A Recipe from Easy Ways to Delicious Meals, a Campbell’s Cookbook (1968)

About the Recipe
It’s been awhile since I’ve had an opportunity to crack open a cookbook, so I thought I’d come back with a mid-century bang! I love a recipe that strikes me as so crazy it just might work, and thankfully this one does.
It’s deceptively simple to make, and as a new mom who was worried about too much time spent in the kitchen, I was thrilled when it came together much more quickly than expected (about an hour from start to finish, and only because I had to cook the potatoes). I used frozen green beans, which worked just fine. In the future, I’ll probably use the veggie medley instead to give it a little more depth of flavor, or even just throw some fresh veggies in there. This dish would be well served with some broccoli florets or diced mushrooms thrown into the mix. Just sauté them with the onions a little bit to soften them up.

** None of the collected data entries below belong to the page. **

(** Two accounts without a card, with 0.3 and 0.7. *)
Definition alice : User := mkUser "Alice" 0.3 None ∅ [].
Definition bruno : User := mkUser "Bruno" 0.7 None ∅ [].

Definition two_accounts : World :=
  mkWorld (<[ 1%nat := bruno ]> (<[ 0%nat := alice ]> ∅))
          (<[ "Bruno" := 1%nat ]> (<[ "Alice" := 0%nat ]> ∅))
          uuid_of 0.

Lemma two_accounts_created :
  (let! a := create_user "Alice" 0.3 None in
   let! b := create_user "Bruno" 0.7 None in
   ret (a, b)) empty_world
  = (Ok (0%nat, 1%nat), two_accounts).
Proof. vm_compute. reflexivity. Qed.

(** A payment of 0.1 from a balance of 0.3 to a balance of 0.7 takes the
    balance path; both updates round, and the sum of the pair after the
    payment is not the sum before it. *)
Lemma balance_sum_not_conserved :
  exists p w' a' b',
    pay 0 1 0.1 "rent" two_accounts = pay_with_balance 0 1 0.1 "rent" two_accounts
    /\ pay 0 1 0.1 "rent" two_accounts = (Ok p, w')
    /\ heap w' !! 0%nat = Some a' /\ heap w' !! 1%nat = Some b'
    /\ balance a' = 0.19999999999999998%float
    /\ balance b' = 0.7999999999999999%float
    /\ (balance a' + balance b')%float = 0.9999999999999999%float
    /\ (balance alice + balance bruno)%float = 1%float
    /\ (balance a' + balance b' =? balance alice + balance bruno)%float = false.
Proof.
  eexists _, _, _, _.
  split; [ vm_compute; reflexivity | ].
  split; [ vm_compute; reflexivity | ].
  split; [ vm_compute; reflexivity | ].
  split; [ vm_compute; reflexivity | ].
  repeat split; vm_compute; reflexivity.
Qed.

(** Carol pays Bobby an infinite amount from her card: the feed entry reads
    [$inf], with no decimal digits. *)
Lemma pay_infinity_not_two_decimals :
  exists p w' c',
    pay 1 0 infinity "Lunch" setUp = (Ok p, w')
    /\ heap w' !! 1%nat = Some c'
    /\ activity_feed c' = ["Carol paid Bobby $inf for Lunch"]
    /\ ~ two_decimals (format_2f (amount p)).
Proof.
  eexists _, _, _. split; [ vm_compute; reflexivity | ].
  split; [ vm_compute; reflexivity | ].
  split; [ reflexivity | ].
  exact not_two_decimals_inf.
Qed.


(** ** Stored cards are valid in every reachable state *)

Definition cards_valid (w : World) : Prop :=
  forall r u, heap w !! r = Some u -> card_valid u.

Definition cards_valid_kept (w w' : World) : Prop := cards_valid w -> cards_valid w'.

Definition keeps_card_valid (f : User -> User) : Prop :=
  forall u, card_valid u -> card_valid (f u).

Lemma cards_valid_kept_refl w : cards_valid_kept w w.
Proof. intros H. exact H. Qed.

Lemma cards_valid_kept_trans w1 w2 w3 :
  cards_valid_kept w1 w2 -> cards_valid_kept w2 w3 -> cards_valid_kept w1 w3.
Proof. unfold cards_valid_kept. auto. Qed.

Lemma cards_valid_insert w r v :
  card_valid v -> cards_valid_kept w (with_heap (insert r v) w).
Proof.
  intros Hv Hw r' u'. cbn [heap with_heap].
  destruct (decide (r = r')) as [<- | Hne].
  - rewrite lookup_insert_eq. intros H. injection H as <-. exact Hv.
  - rewrite lookup_insert_ne by exact Hne. apply Hw.
Qed.

Lemma cards_valid_kept_update w r f u :
  keeps_card_valid f -> heap w !! r = Some u ->
  cards_valid_kept w (with_heap (insert r (f u)) w).
Proof.
  intros Hf Hr Hw. apply cards_valid_insert; [ | exact Hw ].
  apply Hf. exact (Hw _ _ Hr).
Qed.

Lemma cards_valid_kept_alloc w u :
  card_valid u -> cards_valid_kept w (with_heap (insert (fresh (dom (heap w))) u) w).
Proof. apply cards_valid_insert. Qed.

Lemma cards_valid_kept_heap_only w us d :
  cards_valid_kept w (mkWorld (heap w) us (uuid4 w) d).
Proof. intros H. exact H. Qed.

Ltac cards_valid_instance lem :=
  eapply lem;
  try first
    [ apply cards_valid_kept_refl | apply cards_valid_kept_trans
    | apply cards_valid_kept_update | apply cards_valid_kept_alloc
    | apply cards_valid_kept_heap_only ];
  try (intros; intros ? ?; assumption);
  try (intros; exact I).

Lemma cards_valid_add_credit_card self number :
  preserves cards_valid_kept (add_credit_card self number).
Proof.
  intros w. unfold add_credit_card, bind, load, update, raise.
  destruct (heap w !! self) as [u | ] eqn:Hs; cbn [snd];
    [ | apply cards_valid_kept_refl ].
  destruct (credit_card_number u); [ apply cards_valid_kept_refl | ].
  destruct (_is_valid_credit_card number) eqn:Hvalid;
    [ | apply cards_valid_kept_refl ].
  rewrite Hs. cbn [snd]. apply cards_valid_insert. exact Hvalid.
Qed.
(** ** The handler of the issuance [try] *)

Lemma acme_events_no_handler endpoint tok a :
  handler_ran (acme_events endpoint tok a) = false.
Proof.
  induction a as [results | err | ch ka d net k IH]; simpl; try done.
  unfold handler_ran in *. simpl. rewrite existsb_app, IH.
  by destruct (dns_settled net).
Qed.

Lemma handler_ran_app tr1 tr2 :
  handler_ran (tr1 ++ tr2) = handler_ran tr1 || handler_ran tr2.
Proof. apply existsb_app. Qed.

(** Whenever the handler of the issuance [try] has run and [register] got
    to its end, the callback received the error and, last, nothing. *)
Lemma register_handler_falls_through
    w cfg email rt sub full optout files sett :
  let run := register w cfg email rt sub full optout (start files sett) in
  handler_ran (trace (snd run)) = true ->
  finished (fst run) = Fulfil tt ->
  exists before reported,
    callbacks (trace (snd run)) = before ++ [reported; JUndefined].
Proof.
  intros run. subst run.
  unfold_m; crunch; intros Hran _.
  all: rewrite ?handler_ran_app, ?acme_events_no_handler in Hran;
    simpl in Hran; try discriminate.
  all: rewrite (callbacks_app _ [Callback JUndefined]),
         (callbacks_app _ [Callback _]), <- app_assoc; simpl; eauto.
Qed.

(** *** Further runs *)

(** The [dnsconfig] request fails and the issuer gives up with the same
    error, which has no [detail] and a one-line message: three invocations,
    the second with the empty string. *)
Example register_three_callbacks_when_dns_fails :
  let issuer :=
    AcmeChallenge "challenge-token" "challenge-token.thumbprint" "digest"
      (Reject network_down)
      (fun p => match p with
                | Fulfil _ => AcmeResolve a_bundle
                | Reject e => AcmeReject e
                end) in
  let w := a_world body_token issuer disk_ok (ok 200 "") in
  let run := register w a_config "user@example.com" None "mygateway"
               "mygateway.example.com" false (start ∅ ∅) in
  finished (fst run) = Fulfil tt
  /\ callbacks (trace (snd run)) = [network_down; JStr ""; JUndefined].
Proof. vm_compute. done. Qed.

(** An issuer that rejects with [null]: reading [err.detail] throws inside
    the handler, the promise of [register] rejects and the callback is not
    invoked at all. *)
Example register_no_callback_when_handler_throws :
  let w := a_world body_token (AcmeReject JNull) disk_ok (ok 200 "") in
  let run := register w a_config "user@example.com" None "mygateway"
               "mygateway.example.com" false (start ∅ ∅) in
  (exists e, finished (fst run) = Reject e)
  /\ callbacks (trace (snd run)) = [].
Proof. vm_compute. eauto. Qed.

One more thing – cut the salt in half at least. The soup adds plenty of salt on its own, and combined with the frankfurters, it’s a lot.
About the book
I love these mid-century Campbell’s soup cookbooks. I’ve made a few recipes out of them before, and they never disappoint. My favorite part is this combo of full color photos and cute little illustrations. For this dish in particular, I was amused that they snuck in the full color photo of the Frankfurter Crown in the first section of the cookbook. And then (just in case that didn’t sell you), there was an illustration as well. It was truly a no-brainer to pick this particular recipe out of the lot.
The Recipe!
Ingredients:
2 slices bacon
1/2 cup chopped onion
1 can (10 1/2 oz.) condensed cream of mushroom soup
1/2 cup water
1/2 t salt
Dash pepper
3 cups sliced cooked potatoes
1 cup cooked cut green beans
1/2 lb. frankfurters, split and cut in half
Directions:
Cook bacon. Remove and crumble. Cook onion in drippings until tender. Stir in soup, water, salt, and pepper; add potatoes and green beans. Pour into 1 1/2-quart casserole. Stand up frankfurters around edge of casserole. Bake at 350*F for 30 minutes. Garnish with bacon.